Nuclear and cytoplasmic contributions to dehydrogenase phenotypes in hybrid frog embryos

Abstract

Frogs in the Rana pipiens group including R. palustris and geographic races of R. pipiens form viable diploid hybrids which develop through metamorphosis. There are differences in electrophoretic mobilities of several enzymes among the frogs used for hybridization. After electrophoresis of extracts of hybrid frog embryos on starch gel the maternal, paternal, and possible hybrid molecules are detected with appropriate specific enzyme staining. In early embryos only the maternal type enzymes are present. In viable diploid hybrids the paternal form and a ‛hybrid” molecule of 6-phosphogluconate dehydrogenase (6PGD) are detected by stage 17 ½ (late tail bud). Similarly, evidence of gene expression for the B subunit of lactate dehydrogenase (LDH) is seen at stage 18 ½ (muscular movement). Expression of the gene for soluble isocitrate dehydrogenase (IDH-s) is seen by stage 19 (heart beat). A nuclear gene controls mitochondrial malate dehydrogenase (MDH-m), and its expression is also evident by stage 19 heart beat).
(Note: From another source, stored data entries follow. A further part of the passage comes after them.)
(** ** Search through the tree *)

(** What [findKeyHelper] returns, where it stopped and how it got
    there. *)
Lemma findKeyHelper_stops (d : dal) (k : list byte) (exact : bool) (fuel : nat) :
  forall (node : Node) (anc : list Z) (i : Z) (on : option Node) (path : list Z),
  findKeyHelper fuel d node k exact anc = Some (Ok (i, on, path)) ->
  exists (rest : list Z) (reached : Node) (found : bool) (j : Z),
    path = anc ++ rest /\
    walk d node rest = Ok reached /\
    findKeyInNode reached k = (found, j) /\
    (found = true \/ isLeaf reached = true) /\
    match on with
    | Some m => m = reached /\ i = j /\ (found = true \/ exact = false)
    | None => found = false /\ exact = true /\ i = -1
    end.
Proof.
  induction fuel as [|fuel IH]; intros node anc i on path; cbn [findKeyHelper];
    destruct (findKeyInNode node k) as [found j] eqn:Ef.
  - destruct found.
    + intros [= <- <- <-]. exists [], node, true, j.
      rewrite app_nil_r. repeat split; auto.
    + destruct (isLeaf node) eqn:El; [|discriminate].
      destruct exact.
      * intros [= <- <- <-]. exists [], node, false, j.
        rewrite app_nil_r. repeat split; auto.
      * intros [= <- <- <-]. exists [], node, false, j.
        rewrite app_nil_r. repeat split; auto.
  - destruct found.
    + intros [= <- <- <-]. exists [], node, true, j.
      rewrite app_nil_r. repeat split; auto.
    + destruct (isLeaf node) eqn:El.
      * destruct exact.
        -- intros [= <- <- <-]. exists [], node, false, j.
           rewrite app_nil_r. repeat split; auto.
        -- intros [= <- <- <-]. exists [], node, false, j.
           rewrite app_nil_r. repeat split; auto.
      * destruct (index (childNodes node) j) as [c| |] eqn:Ei; simpl; try discriminate.
        destruct (getNode d c) as [child| |] eqn:Eg; simpl; try discriminate.
        intros H. apply IH in H
          as (rest & reached & found & j' & -> & Hwalk & Hfind & Hstop & Hon).
        exists (j :: rest), reached, found, j'.
        rewrite <- app_assoc. split; [reflexivity|].
        split; [|auto]. simpl. rewrite Ei. simpl. rewrite Eg. exact Hwalk.
Qed.
(** ** [applyAuth] *)

Example basic_auth_of_the_tests :
  Header_Get (ReqHeader (snd (applyAuth Samples.test_client
     {| Method := "GET"; URL := "u"; ReqHeader := ∅; ReqBody := "" |})))
    "Authorization"
  = "Basic dGVzdDp0b2tlbg==".
Proof. vm_compute. reflexivity. Qed.

Lemma Header_Set_other (h : Header) (key value k : string) :
  k <> key -> Header_Set h key value !! k = h !! k.
Proof. intros Hk. unfold Header_Set. now rewrite lookup_insert_ne. Qed.

Lemma Header_Add_other (h : Header) (key value k : string) :
  k <> key -> Header_Add h key value !! k = h !! k.
Proof. intros Hk. unfold Header_Add. now rewrite lookup_insert_ne. Qed.

(** What [applyAuth] leaves alone in the request. *)
Lemma applyAuth_request (c : Client) (req : Request) :
  Method (snd (applyAuth c req)) = Method req /\
  URL (snd (applyAuth c req)) = URL req /\
  ReqBody (snd (applyAuth c req)) = ReqBody req /\
  forall k, k <> "Authorization" ->
    ReqHeader (snd (applyAuth c req)) !! k = ReqHeader req !! k.
Proof.
  unfold applyAuth. cbn [snd].
  set (c' := match authType c with
             | None => with_authType c (Some AuthTypeBasic)
             | Some _ => c
             end).
  destruct (String.eqb (AuthType_String (default "" (authType c'))) AuthTypeMTLS);
    [destruct (negb (String.eqb (token c') ""))|
     destruct (String.eqb (AuthType_String (default "" (authType c'))) AuthTypeBearer);
       [|destruct (String.eqb (AuthType_String (default "" (authType c'))) AuthTypeBasic)]];
    cbn; repeat split; auto; intros k Hk;
    (apply Header_Add_other || apply Header_Set_other); exact Hk.
Qed.

(** What [applyAuth] does to the client. *)
Lemma applyAuth_client (c : Client) (req : Request) :
  fst (applyAuth c req)
  = match authType c with
    | None => with_authType c (Some AuthTypeBasic)
    | Some _ => c
    end.
Proof. reflexivity. Qed.

(** C9, as stated, fails: on a client whose authentication mode is unset,
    [applyAuth] stores the default mode in the client. *)
Lemma applyAuth_changes_unset_client :
  fst (applyAuth Samples.test_client
         {| Method := "GET"; URL := "u"; ReqHeader := ∅; ReqBody := "" |})
  <> Samples.test_client.
Proof. vm_compute. discriminate. Qed.

(** C9, amended.  [applyAuth] returns on every client and request, without
    an error.  Of the request it changes nothing but the [Authorization]
    header.  Of the client it leaves server, login and token as they are;
    the authentication mode is changed only when it is unset, and is then
    set to basic, so a client with a mode set is unchanged.  In mutual-TLS
    mode without a token the request is left as it is, without
    credentials. *)
Theorem applyAuth_frame (c : Client) (req : Request) :
  (Method (snd (applyAuth c req)) = Method req /\
   URL (snd (applyAuth c req)) = URL req /\
   ReqBody (snd (applyAuth c req)) = ReqBody req /\
   forall k, k <> "Authorization" ->
     ReqHeader (snd (applyAuth c req)) !! k = ReqHeader req !! k) /\
  (server (fst (applyAuth c req)) = server c /\
   login (fst (applyAuth c req)) = login c /\
   token (fst (applyAuth c req)) = token c /\
   authType (fst (applyAuth c req)) = Some (default AuthTypeBasic (authType c))) /\
  (authType c <> None -> fst (applyAuth c req) = c) /\
  (authType c = Some AuthTypeMTLS -> token c = "" -> snd (applyAuth c req) = req).
Proof.
  split; [apply applyAuth_request|].
  rewrite applyAuth_client. split; [|split].
  - destruct c as [s l t [a|]]; cbn; auto.
  - destruct (authType c); [reflexivity | congruence].
  - intros Hm Ht. unfold applyAuth. rewrite Hm. cbn [snd]. rewrite Hm, Ht. reflexivity.
Qed.

Lemma applyAuth_frame_witness :
  ReqHeader (snd (applyAuth Samples.test_client
     {| Method := "POST"; URL := "u";
        ReqHeader := {["X-Atlassian-Token" := ["no-check"]]}; ReqBody := "" |}))
    !! "X-Atlassian-Token" = Some ["no-check"] /\
  fst (applyAuth (with_authType Samples.test_client (Some AuthTypeBearer))
         {| Method := "GET"; URL := "u"; ReqHeader := ∅; ReqBody := "" |})
  = with_authType Samples.test_client (Some AuthTypeBearer) /\
  snd (applyAuth {| server := "s"; login := ""; token := "";
                    authType := Some AuthTypeMTLS |}
         {| Method := "GET"; URL := "u"; ReqHeader := ∅; ReqBody := "" |})
  = {| Method := "GET"; URL := "u"; ReqHeader := ∅; ReqBody := "" |}.
Proof.
  split; [|split].
  - rewrite (proj2 (proj2 (proj2 (proj1 (applyAuth_frame _ _))))); [reflexivity|].
    discriminate.
  - apply (proj1 (proj2 (proj2 (applyAuth_frame _ _)))). discriminate.
  - apply (proj2 (proj2 (proj2 (applyAuth_frame _ _)))); reflexivity.
Defined.

(** ** [deleteAttachment] *)

(** The helper [request] hands exactly one request to the transport and
    returns its answer. *)
Lemma request_sends (env : Env) (method endpoint : string) (st : State) :
  exists req,
    request env method endpoint st
    = (client_request env req,
       with_sent (with_client st (fst (applyAuth (client st)
            {| Method := method; URL := endpoint; ReqHeader := ∅; ReqBody := "" |})))
         (sent st ++ [req])%list) /\
    req = snd (applyAuth (client st)
            {| Method := method; URL := endpoint; ReqHeader := ∅; ReqBody := "" |}).
Proof.
  unfold request.
  destruct (applyAuth (client st) _) as [c req]. exists req. split; reflexivity.
Qed.

(** The outcome of [deleteAttachment] as a function of the transport's
    answer. *)
Lemma deleteAttachment_answer (env : Env) (attachmentID ver : string) (st : State) :
  exists req,
    sent (snd (deleteAttachment env attachmentID ver st)) = (sent st ++ [req])%list /\
    Method req = "DELETE" /\
    URL req = server (client st)
              ++ (if String.eqb ver apiVersion2 then baseURLv2 else baseURLv3)
              ++ "/attachment/" ++ attachmentID /\
    fst (deleteAttachment env attachmentID ver st)
    = match client_request env req with
      | (_, Some err) => Some err
      | (None, None) => Some ErrEmptyResponse
      | (Some res, None) =>
          if negb (StatusCode res =? 204) && negb (StatusCode res =? 200)
          then Some (formatUnexpectedResponse env res)
          else None
      end.
Proof.
  unfold deleteAttachment, DeleteV2, delete, StatusNoContent, StatusOK.
  destruct (String.eqb ver apiVersion2);
    match goal with
    | |- context [request env ?m ?e st] =>
        destruct (request_sends env m e st) as (req & -> & Hreq)
    end;
    exists req;
    (destruct (client_request env req) as [[res|] [err|]]; cbn;
     try (destruct (negb (StatusCode res =? 204)
                    && negb (StatusCode res =? 200)); cbn);
     (split; [reflexivity|]);
     (split; [rewrite Hreq; apply applyAuth_request|]);
     (split; [rewrite Hreq; apply applyAuth_request | reflexivity])).
Qed.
A maternal effect on each of the enzyme phenotypes persists even after these events; in the case of LDH and MDH, until after stage 25 (feeding tadpole). Androgenetic haploid hybrids show a range of development. The homologous combinations show the typical haploid syndrome but develop to the feeding stage. Heterologous combinations show more severe symptoms; some arrest at neurula stages, but others develop through hatching. In androgenetic haploid hybrids the paternal (nuclear) forms of the dehydrogenases studied appear at the same time as the diploid controls. This occurs even though the haploids are grossly abnormal and retarded in morphogenesis. Since the maternal genome was not present in such haploid embryos, the maternal effect on enzyme phenotypes clearly must be cytoplasmic in origin. No hybrid enzymes (composed of both maternal and paternal type subunits) are detected in androgenetic haploid hybrids. This and other evidence is consistent with the idea that the maternal effects are due to enzymes present in the egg prior to fertilization, not to continued synthesis directed by stable messenger RNA. It also indicates that the degradation of maternal (cytoplasmic) enzymes in vivo does not yield subunits capable of reaggregation with newly synthesized subunits to form active enzymes.